# Work required:
What the task needs is the data below, written out verbatim.

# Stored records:

§

(** [main] after the command line: the exit status and, for a run, what was counted.
    [armed] is the clock when the timer is armed; the status [None]: still pacing. *)
Definition gen_main (c : Gen.Config) (armed : Z) (reads : list TimerAnswer) : Sys (option (Z * option Pacer)) :=
  r ← open_can_writer alloc strerror (Gen.ifname c);
  match r with
  | inl _ => mret (Some (1, None))
  | inr can_fd =>
      timer_fd ← sys_open alloc;
      if timer_fd <? 0 then sys_close can_fd ≫= λ _, mret (Some (1, None)) else
      rc ← sys_call;
      if rc <? 0 then sys_close timer_fd ≫= λ _, sys_close can_fd ≫= λ _, mret (Some (1, None)) else
      match pace c (u64 (armed + 10000000)) reads make_pacer with
      | None => mret None
      | Some g =>
          save_csv alloc (Gen.csv_path c) (text "pacing_error_ns") (g_jitter g) ≫= λ _,
          sys_close timer_fd ≫= λ _, sys_close can_fd ≫= λ _, mret (Some (0, Some g))
      end
  end.
End Main.

(** ** Specification *)

(** The timer answers with as many clock readings and writes as expirations. *)
Definition answered (a : TimerAnswer) : Prop :=
  match a with Expired n ticks => Z.of_nat (length ticks) = n | _ => True end.

#[export] Instance answered_dec a : Decision (answered a).
Proof. destruct a; simpl; apply _. Defined.

(** What the timer reports before it fails, if it does. *)
Fixpoint offered (reads : list TimerAnswer) : list (Z * WriteAnswer) :=
  match reads with
  | Expired _ ticks :: reads => ticks ++ offered reads
  | Interrupted :: reads => offered reads
  | _ => []
  end.

Fixpoint timer_failed (reads : list TimerAnswer) : bool :=
  match reads with
  | [] => false
  | TimerFailed :: _ => true
  | _ :: reads => timer_failed reads
  end.

Section PacingSpec.
Context (c : Gen.Config) (start : Z).

(** One frame per expiration, up to the number asked for. *)
Definition paid (l : list (Z * WriteAnswer)) : list (Z * WriteAnswer) := take (Z.to_nat (total c)) l.

Definition after (l : list (Z * WriteAnswer)) : Pacer :=
  fold_left (λ p t, send_tick c start t.1 t.2 p) (paid l) make_pacer.

Definition answers_of (w : WriteAnswer) (l : list (Z * WriteAnswer)) : Z :=
  Z.of_nat (length (filter (λ t, t.2 = w) l)).


(** ** Lemmas *)

Record counts (l : list (Z * WriteAnswer)) (p : Pacer) : Prop := {
  ct_k : g_k p = Z.of_nat (length l);
  ct_sent : g_sent p = answers_of Written l;
  ct_enobufs : g_enobufs p = answers_of NoBufs l;
  ct_errors : g_send_errors p = answers_of WriteFailed l;
  ct_jitter : g_jitter p = fold_left add (imap (λ j t, s64 t.1 - s64 (ideal c start (Z.of_nat j))) l) (make_samples (2 ^ 20));
  ct_wire : g_wire p = imap (λ j t, (gen_frame c (Z.of_nat j) t.1, t.2)) l
}.

Lemma answers_of_snoc w l t :
  answers_of w (l ++ [t]) = answers_of w l + if decide (t.2 = w) then 1 else 0.
Proof. unfold answers_of. rewrite filter_app, length_app, filter_cons. case_decide; simpl; lia. Qed.

Lemma answers_of_le w l : 0 <= answers_of w l <= Z.of_nat (length l).
Proof. unfold answers_of. pose proof (length_filter (λ t : Z * WriteAnswer, t.2 = w) l). lia. Qed.

Lemma send_tick_counts l p now w :
  counts l p → Z.of_nat (length l) < 2 ^ 64 - 1 → counts (l ++ [(now, w)]) (send_tick c start now w p).
Proof.
  intros [H1 H2 H3 H4 H5 H6] Hb.
  assert (∀ x, 0 <= x <= Z.of_nat (length l) → u64 (x + 1) = x + 1) as Hu by (intros x Hx; apply u64_small; unfold fits; lia).
  pose proof (answers_of_le Written l). pose proof (answers_of_le NoBufs l). pose proof (answers_of_le WriteFailed l).
  assert (length (l ++ [(now, w)]) = S (length l)) as El by (rewrite length_app; simpl; lia).
  assert (fold_left add (imap (λ j t, s64 t.1 - s64 (ideal c start (Z.of_nat j))) (l ++ [(now, w)])) (make_samples (2 ^ 20))
          = add (g_jitter p) (s64 now - s64 (ideal c start (Z.of_nat (length l))))) as Ej.
  { rewrite imap_app, fold_left_app, <- H5. cbn [imap fold_left]. by rewrite Nat.add_0_r. }
  assert (imap (λ j t, (gen_frame c (Z.of_nat j) t.1, t.2)) (l ++ [(now, w)])
          = g_wire p ++ [(gen_frame c (Z.of_nat (length l)) now, w)]) as Ew.
  { rewrite imap_app, <- H6. cbn [imap]. by rewrite Nat.add_0_r. }
  unfold send_tick. rewrite H1. destruct w; constructor;
    cbn [g_k g_sent g_enobufs g_send_errors g_jitter g_wire]; rewrite ?answers_of_snoc; simpl snd;
    rewrite ?H2, ?H3, ?H4, ?decide_True, ?decide_False, ?Z.add_0_r by done; try done; try (rewrite El, Hu by lia; lia);
    try (apply Hu; lia).
Qed.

§

# Problem solution:
(** [main] after the command line: the exit status and, for a run, what was counted.
    [armed] is the clock when the timer is armed; the status [None]: still pacing. *)
Definition gen_main (c : Gen.Config) (armed : Z) (reads : list TimerAnswer) : Sys (option (Z * option Pacer)) :=
  r ← open_can_writer alloc strerror (Gen.ifname c);
  match r with
  | inl _ => mret (Some (1, None))
  | inr can_fd =>
      timer_fd ← sys_open alloc;
      if timer_fd <? 0 then sys_close can_fd ≫= λ _, mret (Some (1, None)) else
      rc ← sys_call;
      if rc <? 0 then sys_close timer_fd ≫= λ _, sys_close can_fd ≫= λ _, mret (Some (1, None)) else
      match pace c (u64 (armed + 10000000)) reads make_pacer with
      | None => mret None
      | Some g =>
          save_csv alloc (Gen.csv_path c) (text "pacing_error_ns") (g_jitter g) ≫= λ _,
          sys_close timer_fd ≫= λ _, sys_close can_fd ≫= λ _, mret (Some (0, Some g))
      end
  end.
End Main.

(** ** Specification *)

(** The timer answers with as many clock readings and writes as expirations. *)
Definition answered (a : TimerAnswer) : Prop :=
  match a with Expired n ticks => Z.of_nat (length ticks) = n | _ => True end.

#[export] Instance answered_dec a : Decision (answered a).
Proof. destruct a; simpl; apply _. Defined.

(** What the timer reports before it fails, if it does. *)
Fixpoint offered (reads : list TimerAnswer) : list (Z * WriteAnswer) :=
  match reads with
  | Expired _ ticks :: reads => ticks ++ offered reads
  | Interrupted :: reads => offered reads
  | _ => []
  end.

Fixpoint timer_failed (reads : list TimerAnswer) : bool :=
  match reads with
  | [] => false
  | TimerFailed :: _ => true
  | _ :: reads => timer_failed reads
  end.

Section PacingSpec.
Context (c : Gen.Config) (start : Z).

(** One frame per expiration, up to the number asked for. *)
Definition paid (l : list (Z * WriteAnswer)) : list (Z * WriteAnswer) := take (Z.to_nat (total c)) l.

Definition after (l : list (Z * WriteAnswer)) : Pacer :=
  fold_left (λ p t, send_tick c start t.1 t.2 p) (paid l) make_pacer.

Definition answers_of (w : WriteAnswer) (l : list (Z * WriteAnswer)) : Z :=
  Z.of_nat (length (filter (λ t, t.2 = w) l)).


(** ** Lemmas *)

Record counts (l : list (Z * WriteAnswer)) (p : Pacer) : Prop := {
  ct_k : g_k p = Z.of_nat (length l);
  ct_sent : g_sent p = answers_of Written l;
  ct_enobufs : g_enobufs p = answers_of NoBufs l;
  ct_errors : g_send_errors p = answers_of WriteFailed l;
  ct_jitter : g_jitter p = fold_left add (imap (λ j t, s64 t.1 - s64 (ideal c start (Z.of_nat j))) l) (make_samples (2 ^ 20));
  ct_wire : g_wire p = imap (λ j t, (gen_frame c (Z.of_nat j) t.1, t.2)) l
}.

Lemma answers_of_snoc w l t :
  answers_of w (l ++ [t]) = answers_of w l + if decide (t.2 = w) then 1 else 0.
Proof. unfold answers_of. rewrite filter_app, length_app, filter_cons. case_decide; simpl; lia. Qed.

Lemma answers_of_le w l : 0 <= answers_of w l <= Z.of_nat (length l).
Proof. unfold answers_of. pose proof (length_filter (λ t : Z * WriteAnswer, t.2 = w) l). lia. Qed.

Lemma send_tick_counts l p now w :
  counts l p → Z.of_nat (length l) < 2 ^ 64 - 1 → counts (l ++ [(now, w)]) (send_tick c start now w p).
Proof.
  intros [H1 H2 H3 H4 H5 H6] Hb.
  assert (∀ x, 0 <= x <= Z.of_nat (length l) → u64 (x + 1) = x + 1) as Hu by (intros x Hx; apply u64_small; unfold fits; lia).
  pose proof (answers_of_le Written l). pose proof (answers_of_le NoBufs l). pose proof (answers_of_le WriteFailed l).
  assert (length (l ++ [(now, w)]) = S (length l)) as El by (rewrite length_app; simpl; lia).
  assert (fold_left add (imap (λ j t, s64 t.1 - s64 (ideal c start (Z.of_nat j))) (l ++ [(now, w)])) (make_samples (2 ^ 20))
          = add (g_jitter p) (s64 now - s64 (ideal c start (Z.of_nat (length l))))) as Ej.
  { rewrite imap_app, fold_left_app, <- H5. cbn [imap fold_left]. by rewrite Nat.add_0_r. }
  assert (imap (λ j t, (gen_frame c (Z.of_nat j) t.1, t.2)) (l ++ [(now, w)])
          = g_wire p ++ [(gen_frame c (Z.of_nat (length l)) now, w)]) as Ew.
  { rewrite imap_app, <- H6. cbn [imap]. by rewrite Nat.add_0_r. }
  unfold send_tick. rewrite H1. destruct w; constructor;
    cbn [g_k g_sent g_enobufs g_send_errors g_jitter g_wire]; rewrite ?answers_of_snoc; simpl snd;
    rewrite ?H2, ?H3, ?H4, ?decide_True, ?decide_False, ?Z.add_0_r by done; try done; try (rewrite El, Hu by lia; lia);
    try (apply Hu; lia).
Qed.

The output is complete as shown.